# Exercise details:
Of the lines below, write out exactly those from the line with "TargetPrimary : string;" through the line with "if IsNotFound e then None else Some e.", both included, and skip the rest.

# Supplied material:

(* ===== verification/WakeupModel.v ===== *)
(** * The wakeup reconciler: [services/branch-operator/pkg/wakeup]

    [WakeupReconciler.Reconcile] and every helper it calls, as effect trees
    over the Kubernetes API, the CSI node RPC, the clock and the random source.
    The response to each call is arbitrary.  A [Get] answers with the content
    of the object at the requested key, an [Update] with the stored content;
    logging, tracing and spans are left out. *)

From S2P Require Import Prelude GoStrings Kube PostgresVersions.
From stdpp Require Import pretty.

#[local] Open Scope Z_scope.

(** ** Objects *)

Record WakeupRequestSpec := mkWRSpec {
  BranchName : string;
  XVolName : string;
  PasswordSync : string;
}.

Record WakeupRequestStatus := mkWRStatus {
  ObservedGeneration : Z;
  Conditions : list Condition;
  LastError : string;
}.

(** [wr_deleting]: the deletion timestamp is set. *)
Record WakeupRequest := mkWR {
  wr_Name : string;
  wr_Namespace : string;
  wr_Generation : Z;
  wr_deleting : bool;
  wr_ResourceVersion : string;
  wr_Spec : WakeupRequestSpec;
  wr_Status : WakeupRequestStatus;
}.

Record Branch := mkBranch {
  br_Name : string;
  br_Annotations : gmap string string;
  br_ClusterName : option string;
  br_Image : string;
}.

(** The parts of a CNPG [Cluster] the reconciler reads. *)
Record ClusterBody := mkBody {
  OwnerReferences : list string;
  ImageName : string;
  ReadyInstances : Z;
  HealthyPVC : list string;
  TargetPrimary : string;
  PasswordStatus : gmap string string;
}.

Record Cluster := mkCluster {
  cl_Name : string;
  cl_Namespace : string;
  cl_Body : ClusterBody;
}.

Record Pod := mkPod {
  pod_Name : string;
  pod_NodeName : string;
  pod_PodIP : string;
}.

(** What [assignClusterToBranch] applies; [None] leaves the image out. *)
Record BranchApply := mkApply {
  ap_Branch : string;
  ap_AwaitingWakeup : string;
  ap_Cluster : string;
  ap_Image : option string;
}.

(** ** Errors *)

Inductive error :=
| ApiError (e : api_error)
| Errorf (msg : string)
| Wrapf (msg : string) (e : error)
| ConditionError (ConditionReason : string) (Err : error) (Terminal : bool).

(** [err.Error()] *)
Fixpoint Error (e : error) : string :=
  match e with
  | ApiError e => api_message e
  | Errorf msg => msg
  | Wrapf msg e => msg +:+ ": " +:+ Error e
  | ConditionError reason e _ => reason +:+ ": " +:+ Error e
  end.

(** [errors.AsType[*ConditionError](err)]: reason and terminality. *)
Fixpoint AsConditionError (e : error) : option (string * bool) :=
  match e with
  | ApiError _ | Errorf _ => None
  | Wrapf _ e => AsConditionError e
  | ConditionError reason _ terminal => Some (reason, terminal)
  end.

Fixpoint IsNotFound (e : error) : bool :=
  match e with
  | ApiError e => api_not_found e
  | Errorf _ => false
  | Wrapf _ e | ConditionError _ e _ => IsNotFound e
  end.

(** [client.IgnoreNotFound(err)] *)
Definition IgnoreNotFound (e : error) : option error :=
  if IsNotFound e then None else Some e.

(** [ignoreTerminal] *)
Definition ignoreTerminal (err : error) : option error :=
  match AsConditionError err with
  | Some (_, true) => None
  | _ => Some err
  end.

(** ** Condition reasons, annotations *)

Definition WakeupSucceededConditionType : string := "Succeeded".
Definition WakeupSucceededReason : string := "WakeupSucceeded".
Definition PVNotAvailableReason : string := "PVNotAvailable".
Definition CSINodePodNotFoundReason : string := "CSINodePodNotFound".
Definition PoolNotFoundReason : string := "WakeupPoolNotFound".
Definition NoPoolAnnotationReason : string := "WakeupPoolAnnotationMissing".
Definition WakeupReconciliationFailedReason : string := "ReconciliationFailed".
Definition WakeupInProgressReason : string := "InProgress".
Definition WakeupAwaitingReconciliationReason : string := "AwaitingReconciliation".
Definition BranchNotFoundReason : string := "BranchNotFound".
Definition PoolExhaustedReason : string := "WakeupPoolExhausted".
Definition XVolNotReadyReason : string := "XVolNotReady".
Definition XVolNotFoundReason : string := "XVolNotFound".

Definition WakeupConditionMessages : gmap string string := list_to_map [
  (WakeupSucceededReason, "Wakeup succeeded");
  (WakeupReconciliationFailedReason, "An error occurred during reconciliation");
  (WakeupAwaitingReconciliationReason, "The wakeup request is awaiting reconciliation");
  (BranchNotFoundReason, "The specified branch was not found");
  (NoPoolAnnotationReason, "The branch has no wakeup pool annotation");
  (PoolNotFoundReason, "The specified wakeup pool was not found");
  (PoolExhaustedReason, "The wakeup pool has no healthy clusters");
  (WakeupInProgressReason, "Wakeup is in progress");
  (PVNotAvailableReason, "The cluster's primary PV could not be resolved");
  (CSINodePodNotFoundReason, "No CSI node plugin pod found on the primary pod's node");
  (XVolNotReadyReason, "The XVol status indicates it is not ready for wakeup");
  (XVolNotFoundReason, "The XVol referenced by the branch was not found")].

Definition PasswordSyncModeWait : string := "Wait".
Definition WakeupPoolAnnotation : string := "xata.io/wakeup-pool".
Definition AwokenByXVolAnnotation : string := "xata.io/awoken-by-xvol".
Definition XataRoleName : string := "xata".

Definition HasWakeupPoolAnnotation (b : Branch) : bool :=
  bool_decide (is_Some (br_Annotations b !! WakeupPoolAnnotation)).

Definition WakeupPoolName (b : Branch) : string :=
  default "" (br_Annotations b !! WakeupPoolAnnotation).

(** ** The environment *)

Inductive call :=
| Now
| GetWakeupRequest (namespace name : string)
| UpdateWRStatus (wr : WakeupRequest)
| DeleteWR (wr : WakeupRequest)
| RecordEvent (wr : WakeupRequest) (eventType reason message : string)
| GetBranch (name : string)
| ApplyBranch (ac : BranchApply)
| GetXVolState (name : string)
| GetClusterPool (namespace name : string)
| ListPoolClusters (namespace pool : string)
| RandIntN (n : nat)
| RemoveControllerReference (pool : string) (cluster : Cluster)
| UpdateCluster (cluster : Cluster)
| DeleteCluster (cluster : Cluster)
| GetCluster (namespace name : string)
| ApplyClusterRole (cluster namespace role passwordSecret : string)
| GetSecretVersion (namespace name : string)
| PollTick
| GetPVC (namespace name : string)
| GetPV (name : string)
| PatchPV (name annotation value : string)
| GetPod (namespace name : string)
| ListCSINodePods (namespace : string)
| NewClient (ip : string) (port : Z)
| WakeUpRPC (xvolId pvId : string).

(** A status update answers with the new resource version; [GetPVC] with
    [spec.volumeName]; [GetXVolState] with [status.volumeState], empty when
    absent; [PollTick] tells whether the poll's context is still live. *)
Definition resp (c : call) : Type :=
  match c with
  | Now => Z
  | GetWakeupRequest _ _ => res api_error WakeupRequest
  | UpdateWRStatus _ => res api_error string
  | DeleteWR _ => option api_error
  | RecordEvent _ _ _ _ => unit
  | GetBranch _ => res api_error Branch
  | ApplyBranch _ => option api_error
  | GetXVolState _ => res api_error string
  | GetClusterPool _ _ => res api_error unit
  | ListPoolClusters _ _ => res api_error (list (string * ClusterBody))
  | RandIntN _ => nat
  | RemoveControllerReference _ _ => res api_error (list string)
  | UpdateCluster _ => res api_error ClusterBody
  | DeleteCluster _ => option api_error
  | GetCluster _ _ => res api_error ClusterBody
  | ApplyClusterRole _ _ _ _ => option api_error
  | GetSecretVersion _ _ => res api_error string
  | PollTick => bool
  | GetPVC _ _ => res api_error string
  | GetPV _ => res api_error unit
  | PatchPV _ _ _ => option api_error
  | GetPod _ _ => res api_error string
  | ListCSINodePods _ => res api_error (list Pod)
  | NewClient _ _ => option api_error
  | WakeUpRPC _ _ => option api_error
  end.

#[global] Abbreviation M A := (prog resp A).
#[global] Abbreviation E A := (M (res error A)).

Definition fail {A} (e : error) : E A := mret (Err e).
Definition ok {A} (a : A) : E A := mret (Ok a).

(** A call whose error is returned as it is, or wrapped. *)
Definition try {A} (wrap : api_error → error) (p : M (res api_error A)) : E A :=
  r ← p; match r with Ok a => ok a | Err e => fail (wrap e) end.

Definition try_ (wrap : api_error → error) (p : M (option api_error)) : E unit :=
  r ← p; match r with None => ok tt | Some e => fail (wrap e) end.

(** The reconciler's configuration, durations in nanoseconds. *)
Record WakeupReconciler := mkReconciler {
  CSINodeNamespace : string;
  CSINodePort : Z;
  WakeupRequestTTL : Z;
  PasswordSyncTimeout : Z;
}.

Section Reconciler.
Context `{ConditionAPI}.
Variable cfg : WakeupReconciler.
#[local] Open Scope go_scope.

Definition with_status (wr : WakeupRequest) (st : WakeupRequestStatus) : WakeupRequest :=
  mkWR (wr_Name wr) (wr_Namespace wr) (wr_Generation wr) (wr_deleting wr)
    (wr_ResourceVersion wr) (wr_Spec wr) st.

Definition with_rv (wr : WakeupRequest) (rv : string) : WakeupRequest :=
  mkWR (wr_Name wr) (wr_Namespace wr) (wr_Generation wr) (wr_deleting wr)
    rv (wr_Spec wr) (wr_Status wr).

(** [r.Status().Update(ctx, wr)]: on success the stored object is read back
    into [wr]; on failure the local changes stay. *)
Definition StatusUpdate (wr : WakeupRequest) : M (WakeupRequest * option error) :=
  r ← perform (UpdateWRStatus wr);
  match r with
  | Ok rv => mret (with_rv wr rv, None)
  | Err e => mret (wr, Some (ApiError e))
  end.

(** *** conditions.go *)

Definition new_condition (wr : WakeupRequest) (status : ConditionStatus) (reason : string)
    : Condition :=
  mkCondition WakeupSucceededConditionType status (wr_Generation wr) 0 reason
    (default "" (WakeupConditionMessages !! reason)).

Definition set_conditions (wr : WakeupRequest) (cs : list Condition) : WakeupRequest :=
  with_status wr (mkWRStatus (ObservedGeneration (wr_Status wr)) cs (LastError (wr_Status wr))).

Definition ensureStatusConditions (wr : WakeupRequest) : M (WakeupRequest * option error) :=
  match Conditions (wr_Status wr) with
  | _ :: _ => mret (wr, None)
  | [] =>
      now ← perform Now;
      StatusUpdate (set_conditions wr
        (SetStatusCondition now []
           (new_condition wr ConditionUnknown WakeupAwaitingReconciliationReason)))
  end.

Definition setSucceededCondition (wr : WakeupRequest) (status : ConditionStatus)
    (reason : string) : M (WakeupRequest * option error) :=
  now ← perform Now;
  StatusUpdate (set_conditions wr
    (SetStatusCondition now (Conditions (wr_Status wr)) (new_condition wr status reason))).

# Problem solution:
  TargetPrimary : string;
  PasswordStatus : gmap string string;
}.

Record Cluster := mkCluster {
  cl_Name : string;
  cl_Namespace : string;
  cl_Body : ClusterBody;
}.

Record Pod := mkPod {
  pod_Name : string;
  pod_NodeName : string;
  pod_PodIP : string;
}.

(** What [assignClusterToBranch] applies; [None] leaves the image out. *)
Record BranchApply := mkApply {
  ap_Branch : string;
  ap_AwaitingWakeup : string;
  ap_Cluster : string;
  ap_Image : option string;
}.

(** ** Errors *)

Inductive error :=
| ApiError (e : api_error)
| Errorf (msg : string)
| Wrapf (msg : string) (e : error)
| ConditionError (ConditionReason : string) (Err : error) (Terminal : bool).

(** [err.Error()] *)
Fixpoint Error (e : error) : string :=
  match e with
  | ApiError e => api_message e
  | Errorf msg => msg
  | Wrapf msg e => msg +:+ ": " +:+ Error e
  | ConditionError reason e _ => reason +:+ ": " +:+ Error e
  end.

(** [errors.AsType[*ConditionError](err)]: reason and terminality. *)
Fixpoint AsConditionError (e : error) : option (string * bool) :=
  match e with
  | ApiError _ | Errorf _ => None
  | Wrapf _ e => AsConditionError e
  | ConditionError reason _ terminal => Some (reason, terminal)
  end.

Fixpoint IsNotFound (e : error) : bool :=
  match e with
  | ApiError e => api_not_found e
  | Errorf _ => false
  | Wrapf _ e | ConditionError _ e _ => IsNotFound e
  end.

(** [client.IgnoreNotFound(err)] *)
Definition IgnoreNotFound (e : error) : option error :=
  if IsNotFound e then None else Some e.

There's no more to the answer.